Directions for this task - Repeat word for word the opening stretch of the entries, from the first line through the line containing "other side answers".

Given data -
(* ===== verification/Effects.v ===== *)
(** * Programs over calls

    A handler that talks to other services in the middle of its work is a
    program over an interface of calls, each with its type of replies; what the
    other side answers is left open.  A program answers along a trace when each
    call of the trace is its next one and it goes on with the reply that the
    trace has.  The node's proxies are such programs; the calls are declared
    where they are used. *)

From S2P Require Import Prelude.

Inductive eprog {call : Type} (reply : call → Type) (A : Type) :=
| ERet (a : A)
| EDo (c : call) (k : reply c → eprog reply A).
Arguments ERet {call reply A} a.
Arguments EDo {call reply A} c k.

Section effects.
Context {call : Type} {reply : call → Type}.
Abbreviation prog := (eprog reply).

Definition eperform (c : call) : prog (reply c) := EDo c ERet.

#[global] Instance eprog_ret : MRet prog := λ _, ERet.
Fixpoint eprog_bind_ {A B} (f : A → prog B) (p : prog A) : prog B :=
  match p with
  | ERet a => f a
  | EDo c k => EDo c (λ r, eprog_bind_ f (k r))
  end.
#[global] Instance eprog_bind : MBind prog := @eprog_bind_.

Abbreviation event := (sigT reply).

(** The program answers [a] along the trace. *)
Fixpoint eruns {A} (p : prog A) (tr : list event) (a : A) {struct p} : Prop :=
  match p, tr with
  | ERet b, [] => b = a
  | EDo c k, e :: tr => ∃ r, e = existT c r ∧ eruns (k r) tr a
  | _, _ => False
  end.

Lemma eruns_ret {A} (b : A) tr a : eruns (ERet b) tr a ↔ tr = [] ∧ b = a.
Proof. destruct tr; cbn; naive_solver. Qed.

Lemma eruns_do {A} c (k : reply c → prog A) tr a :
  eruns (EDo c k) tr a ↔ ∃ r tr', tr = existT c r :: tr' ∧ eruns (k r) tr' a.
Proof. destruct tr as [|e tr]; cbn; naive_solver. Qed.

Lemma eruns_bind {A B} (p : prog A) (k : A → prog B) tr b :
  eruns (p ≫= k) tr b ↔ ∃ tr1 tr2 a, tr = tr1 ++ tr2 ∧ eruns p tr1 a ∧ eruns (k a) tr2 b.
Proof.
  split.
  - revert tr. induction p as [a|c f IH]; intros tr Hr.
    + by exists [], tr, a.
    + apply eruns_do in Hr as (r & tr' & -> & (tr1 & tr2 & a & -> & Hp & Hk)%IH).
      exists (existT c r :: tr1), tr2, a. split_and!; [done| |done]. by exists r.
  - intros (tr1 & tr2 & a & -> & Hp & Hk). revert tr1 Hp. induction p as [a'|c f IH]; intros tr1 Hp.
    + apply eruns_ret in Hp as [-> ->]. done.
    + apply eruns_do in Hp as (r & tr' & -> & Hp). cbn. exists r. split; [done|]. by apply IH.
Qed.

Lemma eruns_perform {B} c (k : reply c → prog B) tr b :
  eruns (eperform c ≫= k) tr b ↔ ∃ r tr', tr = existT c r :: tr' ∧ eruns (k r) tr' b.
Proof. apply (eruns_do c (λ r, k r)). Qed.

(** A program run with the replies of a function. *)
Fixpoint erun {A} (env : ∀ c, reply c) (p : prog A) : list event * A :=
  match p with
  | ERet a => ([], a)
  | EDo c k => let '(tr, a) := erun env (k (env c)) in (existT c (env c) :: tr, a)
  end.

Lemma erun_runs {A} env (p : prog A) : eruns p (erun env p).1 (erun env p).2.
Proof.
  induction p as [a|c k IH]; cbn; [done|]. specialize (IH (env c)). destruct (erun env (k (env c))) as [tr a]. cbn in *. by exists (env c).
Qed.

(** What holds of every call of a program, whatever is replied. *)
Fixpoint ecalls {A} (P : call → Prop) (p : prog A) : Prop :=
  match p with
  | ERet _ => True
  | EDo c k => P c ∧ ∀ r, ecalls P (k r)
  end.

Lemma ecalls_bind {A B} P (p : prog A) (k : A → prog B) : ecalls P p → (∀ a, ecalls P (k a)) → ecalls P (p ≫= k).
Proof. induction p as [a|c f IH]; cbn; [auto|]. intros [Hc Hf] Hk. split; [done|]. intros r. by apply IH. Qed.

Lemma ecalls_perform P c : P c → ecalls P (eperform c).
Proof. by split. Qed.

Lemma ecalls_eruns {A} P (p : prog A) tr a : ecalls P p → eruns p tr a → ∀ c r, existT c r ∈ tr → P c.
Proof.
  revert tr. induction p as [b|c f IH]; intros tr Hc Hr c' r'.
  - apply eruns_ret in Hr as [-> _]. by intros ?%elem_of_nil.
  - apply eruns_do in Hr as (r & tr' & -> & Hr). destruct Hc as [Hc Hf].
    intros [He|Hin]%elem_of_cons; [|by eapply IH]. assert (c' = c) as -> by (by inversion He). done.
Qed.

Lemma ecalls_mono {A} (P Q : call → Prop) (p : prog A) : (∀ c, P c → Q c) → ecalls P p → ecalls Q p.
Proof. intros HPQ. induction p as [a|c f IH]; cbn; [done|]. intros [Hc Hf]. split; [auto|]. intros r. by apply IH. Qed.
End effects.
Arguments eperform {call} reply c.

(** * Programs that share a cache

    Several parts of a node ask another service for a token and keep it: they look
    under a key, ask when nothing usable is there, and add what they were given.
    Requests run at once and share the cache, which may drop entries at any time.
    This file has the programs, what holds of the calls of one along the way, and
    what a shared cache can hold. *)

(** ** Calls *)

Section calls.
Context {V other : Type} (oreply : other → Type).

Inductive ccall :=
| KGet (key : string)
| KAdd (key : string) (v : V)
| KRemove (key : string)
| KCall (c : other).

Definition creply (c : ccall) : Type :=
  match c with
  | KGet _ => option V
  | KAdd _ _ | KRemove _ => unit
  | KCall c => oreply c
  end.
End calls.
Arguments ccall V other : clear implicits.

(** ** Along a program *)

Section along.
Context {call : Type} {reply : call → Type} {A : Type}.

(** Every call satisfies [P] and every answer [Q], given what was called and
    replied before. *)
Fixpoint espec (P : list (sigT reply) → call → Prop) (Q : list (sigT reply) → A → Prop) (pre : list (sigT reply)) (p : eprog reply A) : Prop :=
  match p with
  | ERet a => Q pre a
  | EDo c k => P pre c ∧ ∀ r, espec P Q (pre ++ [existT c r]) (k r)
  end.

(** A program whose calls are all fine, then what follows it. *)
Lemma espec_bind {B} (P : list (sigT reply) → call → Prop) Q (R : call → Prop) pre (p : eprog reply B) (k : B → eprog reply A) :
  (∀ pre c, R c → P pre c) → ecalls R p → (∀ mid b, eruns p mid b → espec P Q (pre ++ mid) (k b)) → espec P Q pre (p ≫= k).
Proof.
  intros HR Hp. revert pre Hp. induction p as [b|c f IH]; intros pre Hp Hk.
  - specialize (Hk [] b eq_refl). by rewrite List.app_nil_r in Hk.
  - destruct Hp as [Hc Hf]. split; [by apply HR|]. intros r. apply IH; [done|]. intros mid b Hr. rewrite <-(assoc_L (++)). apply Hk.
    cbn. by exists r.
Qed.
End along.

(** ** A cache and its clients *)

Section shared.
Context {V other : Type} {oreply : other → Type} {Q A : Type}.
Abbreviation call := (ccall V other).
Abbreviation reply := (creply (V := V) oreply).
Abbreviation event := (sigT reply).
Abbreviation prog := (eprog reply A).

Variable body : Q → prog.
Variable admissible : Q → Prop.

(** A request with what it called and was replied so far, and what it does
    next. *)
Abbreviation thread := (Q * list event * prog)%type.
Record shared := { sh_cache : gmap string V; sh_threads : list thread }.

Definition cache_reply (m : gmap string V) (c : call) (r : reply c) : Prop :=
  match c return reply c → Prop with
  | KGet key => λ r, r = m !! key
  | _ => λ _, True
  end r.

Definition cache_next (m : gmap string V) (c : call) : gmap string V :=
  match c with
  | KAdd key v => <[key := v]> m
  | KRemove key => delete key m
  | _ => m
  end.

Inductive shared_step : shared → shared → Prop :=
| step_arrive s q : admissible q →
    shared_step s {| sh_cache := sh_cache s; sh_threads := sh_threads s ++ [(q, [], body q)] |}
| step_call s i q tr c k r : sh_threads s !! i = Some (q, tr, EDo c k) → cache_reply (sh_cache s) c r →
    shared_step s {| sh_cache := cache_next (sh_cache s) c; sh_threads := <[i := (q, tr ++ [existT c r], k r)]> (sh_threads s) |}
| step_evict s m : m ⊆ sh_cache s →
    shared_step s {| sh_cache := m; sh_threads := sh_threads s |}.

Definition shared_reachable : shared → Prop := rtc shared_step {| sh_cache := ∅; sh_threads := [] |}.

(** A run: requests that arrive first, and whose turn it is to make a call; [env]
    answers the calls that are not to the cache. *)
Definition answer (env : ∀ c, oreply c) (m : gmap string V) (c : call) : reply c :=
  match c return reply c with
  | KGet key => m !! key
  | KAdd _ _ | KRemove _ => tt
  | KCall c => env c
  end.

Definition drive (env : ∀ c, oreply c) (s : shared) (i : nat) : shared :=
  match sh_threads s !! i with
  | Some (q, tr, EDo c k) =>
      let r := answer env (sh_cache s) c in
      {| sh_cache := cache_next (sh_cache s) c; sh_threads := <[i := (q, tr ++ [existT c r], k r)]> (sh_threads s) |}
  | _ => s
  end.

Definition start (qs : list Q) : shared := {| sh_cache := ∅; sh_threads := (λ q, (q, [], body q)) <$> qs |}.

Lemma start_reachable qs : Forall admissible qs → shared_reachable (start qs).
Proof.
  induction qs as [|q qs IH] using rev_ind; intros Hqs; [apply rtc_refl|]. apply Forall_app in Hqs as [Hqs Hq]. rewrite Forall_singleton in Hq.
  eapply rtc_r; [by apply IH|]. unfold start. rewrite fmap_app. exact (step_arrive (start qs) q Hq).
Qed.

Lemma drive_reachable env s turns : shared_reachable s → shared_reachable (foldl (drive env) s turns).
Proof.
  revert s. induction turns as [|i turns IH]; intros s Hs; [done|]. apply IH. unfold drive.
  destruct (sh_threads s !! i) as [[[q tr] [a|c k]]|] eqn:Ei; [done| |done].
  eapply rtc_r; [exact Hs|]. eapply step_call; [exact Ei|]. by destruct c.
Qed.

(** What a program adds, with what it called before, and what it answers. *)
Variable adds : Q → list event → string → V → Prop.
Variable answers : Q → list event → A → Prop.

Definition add_ok (q : Q) (pre : list event) (c : call) : Prop :=
  match c with KAdd key v => adds q pre key v | _ => True end.

Hypothesis body_spec : ∀ q, espec (add_ok q) (answers q) [] (body q).

(** The entry that a call found. *)
Definition found_in (e : event) : option (string * V) :=
  match e with
  | existT c r => match c return reply c → option (string * V) with KGet key => λ r, (key,.) <$> r | _ => λ _, None end r
  end.

(** Some request added the entry. *)
Definition added (ts : list thread) (key : string) (v : V) : Prop :=
  ∃ q pre post p, (q, pre ++ post, p) ∈ ts ∧ admissible q ∧ adds q pre key v.

Definition thread_ok (ts : list thread) (t : thread) : Prop :=
  admissible t.1.1 ∧ espec (add_ok t.1.1) (answers t.1.1) t.1.2 t.2 ∧
  ∀ e key v, e ∈ t.1.2 → found_in e = Some (key, v) → added ts key v.

Definition shared_ok (s : shared) : Prop :=
  Forall (thread_ok (sh_threads s)) (sh_threads s) ∧
  ∀ key v, sh_cache s !! key = Some v → added (sh_threads s) key v.

Lemma added_more ts ts' key v :
  (∀ q tr p, (q, tr, p) ∈ ts → ∃ post p', (q, tr ++ post, p') ∈ ts') → added ts key v → added ts' key v.
Proof.
  intros Hm (q & pre & post & p & Hin & ? & ?). destruct (Hm _ _ _ Hin) as (post' & p' & Hin').
  exists q, pre, (post ++ post'), p'. by rewrite (assoc_L (++)).
Qed.

Lemma thread_ok_more ts ts' t :
  (∀ q tr p, (q, tr, p) ∈ ts → ∃ post p', (q, tr ++ post, p') ∈ ts') → thread_ok ts t → thread_ok ts' t.
Proof. intros Hm (? & ? & Hg). split_and!; [done..|]. intros. eapply added_more; eauto. Qed.

Lemma arrive_more (ts : list thread) t : ∀ q tr p, (q, tr, p) ∈ ts → ∃ post p', (q, tr ++ post, p') ∈ ts ++ [t].
Proof. intros q tr p Hin. exists [], p. rewrite List.app_nil_r. set_solver. Qed.

Lemma call_more (ts : list thread) i q tr c k r : ts !! i = Some (q, tr, EDo c k) →
  ∀ q' tr' p', (q', tr', p') ∈ ts → ∃ post p, (q', tr' ++ post, p) ∈ <[i := (q, tr ++ [existT c r], k r)]> ts.
Proof.
  intros Hi q' tr' p' [j Hj]%list_elem_of_lookup. destruct (decide (j = i)) as [->|Hne].
  - rewrite Hi in Hj. injection Hj as <- <- <-. exists [existT c r], (k r). apply list_elem_of_lookup. exists i.
    apply list_lookup_insert_eq. by eapply lookup_lt_Some.
  - exists [], p'. rewrite List.app_nil_r. apply list_elem_of_lookup. exists j. by rewrite list_lookup_insert_ne.
Qed.

Lemma shared_step_ok s s' : shared_ok s → shared_step s s' → shared_ok s'.
Proof.
  intros [Ht Hc] Hs. destruct Hs as [s q Hq|s i q tr c k r Hi Hr|s m Hm]; unfold shared_ok; cbn [sh_cache sh_threads].
  - split.
    + apply Forall_app. split; [eapply Forall_impl; [exact Ht|]; intros t; apply thread_ok_more, arrive_more|].
      apply Forall_singleton. split_and!; [done|apply body_spec|]. intros e key v Hin. by apply elem_of_nil in Hin.
    + intros key v Hk. eapply added_more; [apply arrive_more|by apply Hc].
  - pose proof (call_more _ _ _ _ _ _ r Hi) as Hm. rewrite Forall_lookup in Ht. destruct (Ht _ _ Hi) as (Ha & [Hp Hk] & Hg).
    cbn [fst snd] in *. split.
    + apply Forall_insert; [apply Forall_lookup; intros j t Hj; by eapply thread_ok_more; [apply Hm|apply (Ht _ _ Hj)]|].
      split_and!; [done|apply Hk|]. cbn [fst snd]. intros e key v [Hin|Hin]%elem_of_app Hf; [by eapply added_more, Hg|].
      apply list_elem_of_singleton in Hin as ->. eapply added_more; [apply Hm|]. apply Hc.
      destruct c as [key'|? ?|?|?]; cbn in Hf, Hr; try done. subst. by apply fmap_Some in Hf as (? & ? & [= -> ->]).
    + intros key v Hl. destruct c as [key'|key' v'|key'|c]; cbn in Hl; try (eapply added_more; [apply Hm|by apply Hc]).
      * apply lookup_insert_Some in Hl as [[-> ->]|[_ Hl]]; [|eapply added_more; [apply Hm|by apply Hc]].
        exists q, tr, [existT (KAdd key v) r], (k r). split_and!; [|done|done].
        apply list_elem_of_lookup. exists i. apply list_lookup_insert_eq. by eapply lookup_lt_Some.
      * apply lookup_delete_Some in Hl as [_ Hl]. eapply added_more; [apply Hm|by apply Hc].
  - split; [done|]. intros key v Hk. apply Hc. by eapply lookup_weaken.
Qed.

Lemma shared_reachable_ok s : shared_reachable s → shared_ok s.
Proof. intros Hr. eapply rtc_ind_r; [|intros; by eapply shared_step_ok|exact Hr]. split; [constructor|]. intros key v Hk. cbn [sh_cache] in Hk. by rewrite lookup_empty in Hk. Qed.

(** What a request found in the cache, a request added. *)
Lemma shared_hit s q tr p key v : shared_reachable s → (q, tr, p) ∈ sh_threads s → existT (KGet key) (Some v) ∈ tr →
  added (sh_threads s) key v.
Proof. intros [Ht _]%shared_reachable_ok Hin Hg. rewrite Forall_forall in Ht. destruct (Ht _ Hin) as (_ & _ & Hf). by apply (Hf _ key v Hg). Qed.

Lemma shared_answer s q tr a : shared_reachable s → (q, tr, ERet a) ∈ sh_threads s → admissible q ∧ answers q tr a.
Proof. intros [Ht _]%shared_reachable_ok Hin. rewrite Forall_forall in Ht. destruct (Ht _ Hin) as (? & ? & _). done. Qed.
End shared.
Arguments shared V {other} oreply Q A.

Answer to this problem -
(* ===== verification/Effects.v ===== *)
(** * Programs over calls

    A handler that talks to other services in the middle of its work is a
    program over an interface of calls, each with its type of replies; what the
    other side answers is left open.  A program answers along a trace when each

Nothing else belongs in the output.